# ACTION ITEM
Figure out how many lines of the material below contain the word "Hurl". Answer with the number only.

# STORED DATA
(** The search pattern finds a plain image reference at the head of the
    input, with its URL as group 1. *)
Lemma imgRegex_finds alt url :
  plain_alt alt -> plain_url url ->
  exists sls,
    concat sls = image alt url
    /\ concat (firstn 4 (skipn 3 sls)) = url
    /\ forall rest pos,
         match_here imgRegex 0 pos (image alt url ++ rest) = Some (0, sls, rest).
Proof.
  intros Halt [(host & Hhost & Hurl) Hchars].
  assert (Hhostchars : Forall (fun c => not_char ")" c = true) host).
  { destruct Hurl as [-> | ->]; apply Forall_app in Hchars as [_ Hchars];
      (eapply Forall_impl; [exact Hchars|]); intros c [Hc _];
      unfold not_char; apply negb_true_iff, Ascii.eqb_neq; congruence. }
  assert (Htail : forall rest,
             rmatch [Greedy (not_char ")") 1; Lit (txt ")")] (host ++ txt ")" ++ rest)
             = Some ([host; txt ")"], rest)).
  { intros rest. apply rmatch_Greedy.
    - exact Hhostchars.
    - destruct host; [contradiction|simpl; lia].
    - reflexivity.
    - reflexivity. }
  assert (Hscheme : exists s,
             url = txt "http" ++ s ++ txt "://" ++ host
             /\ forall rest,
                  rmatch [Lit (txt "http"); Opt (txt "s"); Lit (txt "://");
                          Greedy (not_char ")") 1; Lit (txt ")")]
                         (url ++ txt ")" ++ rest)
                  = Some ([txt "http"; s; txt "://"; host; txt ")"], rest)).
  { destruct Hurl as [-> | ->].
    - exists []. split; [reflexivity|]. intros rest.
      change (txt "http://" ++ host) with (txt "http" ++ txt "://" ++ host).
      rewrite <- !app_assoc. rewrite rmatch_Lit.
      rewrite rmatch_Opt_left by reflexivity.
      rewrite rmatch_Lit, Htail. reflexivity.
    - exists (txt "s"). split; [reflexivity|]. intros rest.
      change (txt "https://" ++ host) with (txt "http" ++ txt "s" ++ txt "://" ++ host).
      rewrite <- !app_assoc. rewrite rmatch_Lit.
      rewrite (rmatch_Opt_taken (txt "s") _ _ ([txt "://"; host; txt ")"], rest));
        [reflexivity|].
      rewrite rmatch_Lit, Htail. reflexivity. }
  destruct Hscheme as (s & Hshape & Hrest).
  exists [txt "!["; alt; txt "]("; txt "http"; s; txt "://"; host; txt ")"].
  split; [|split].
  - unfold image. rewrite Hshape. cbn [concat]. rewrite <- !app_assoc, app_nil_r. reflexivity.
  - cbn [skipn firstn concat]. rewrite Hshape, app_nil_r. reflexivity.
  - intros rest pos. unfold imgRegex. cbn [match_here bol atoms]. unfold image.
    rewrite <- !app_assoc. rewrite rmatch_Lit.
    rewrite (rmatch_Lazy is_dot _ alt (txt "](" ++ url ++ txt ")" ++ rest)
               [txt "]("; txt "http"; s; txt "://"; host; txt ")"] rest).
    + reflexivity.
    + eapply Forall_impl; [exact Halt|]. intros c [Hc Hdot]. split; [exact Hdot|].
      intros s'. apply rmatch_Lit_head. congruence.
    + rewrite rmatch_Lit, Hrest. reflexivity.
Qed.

==

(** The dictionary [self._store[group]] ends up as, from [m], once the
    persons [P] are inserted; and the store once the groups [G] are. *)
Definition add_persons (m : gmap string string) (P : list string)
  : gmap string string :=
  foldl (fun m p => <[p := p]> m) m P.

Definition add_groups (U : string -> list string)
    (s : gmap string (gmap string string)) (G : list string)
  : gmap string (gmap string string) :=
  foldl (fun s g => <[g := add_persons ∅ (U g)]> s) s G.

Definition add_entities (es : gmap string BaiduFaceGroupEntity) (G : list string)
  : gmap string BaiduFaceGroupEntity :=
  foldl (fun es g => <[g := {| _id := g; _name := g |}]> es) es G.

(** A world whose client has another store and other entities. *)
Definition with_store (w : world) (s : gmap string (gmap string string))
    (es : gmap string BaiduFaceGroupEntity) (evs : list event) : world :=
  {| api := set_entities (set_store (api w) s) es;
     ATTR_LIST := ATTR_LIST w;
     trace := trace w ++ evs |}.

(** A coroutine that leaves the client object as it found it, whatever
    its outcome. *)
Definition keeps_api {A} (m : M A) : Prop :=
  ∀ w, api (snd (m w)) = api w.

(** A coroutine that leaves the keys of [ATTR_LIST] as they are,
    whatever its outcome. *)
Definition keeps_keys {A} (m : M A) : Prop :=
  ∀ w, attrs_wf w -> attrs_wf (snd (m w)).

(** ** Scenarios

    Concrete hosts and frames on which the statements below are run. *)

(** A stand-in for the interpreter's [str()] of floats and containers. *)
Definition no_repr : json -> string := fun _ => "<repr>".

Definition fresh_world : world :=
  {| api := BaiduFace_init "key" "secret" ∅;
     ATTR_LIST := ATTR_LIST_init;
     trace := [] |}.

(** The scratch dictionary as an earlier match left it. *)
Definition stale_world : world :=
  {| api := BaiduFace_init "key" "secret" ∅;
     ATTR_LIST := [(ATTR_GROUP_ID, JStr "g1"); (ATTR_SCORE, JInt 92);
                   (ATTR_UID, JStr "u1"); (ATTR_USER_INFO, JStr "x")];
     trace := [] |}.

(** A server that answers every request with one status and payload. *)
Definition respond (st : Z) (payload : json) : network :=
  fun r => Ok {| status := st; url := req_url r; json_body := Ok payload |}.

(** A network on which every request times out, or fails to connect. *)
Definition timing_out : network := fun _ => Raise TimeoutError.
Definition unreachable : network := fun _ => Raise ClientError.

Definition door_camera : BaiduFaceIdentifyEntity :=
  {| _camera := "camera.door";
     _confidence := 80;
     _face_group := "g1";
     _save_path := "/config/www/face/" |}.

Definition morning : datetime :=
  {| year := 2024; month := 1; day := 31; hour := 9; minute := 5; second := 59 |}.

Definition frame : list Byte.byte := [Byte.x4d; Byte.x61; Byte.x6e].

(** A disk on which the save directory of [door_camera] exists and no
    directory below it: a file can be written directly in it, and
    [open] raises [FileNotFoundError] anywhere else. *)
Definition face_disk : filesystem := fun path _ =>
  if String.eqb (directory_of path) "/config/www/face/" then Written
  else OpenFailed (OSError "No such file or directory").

# OUTPUT OF THE EXERCISE
3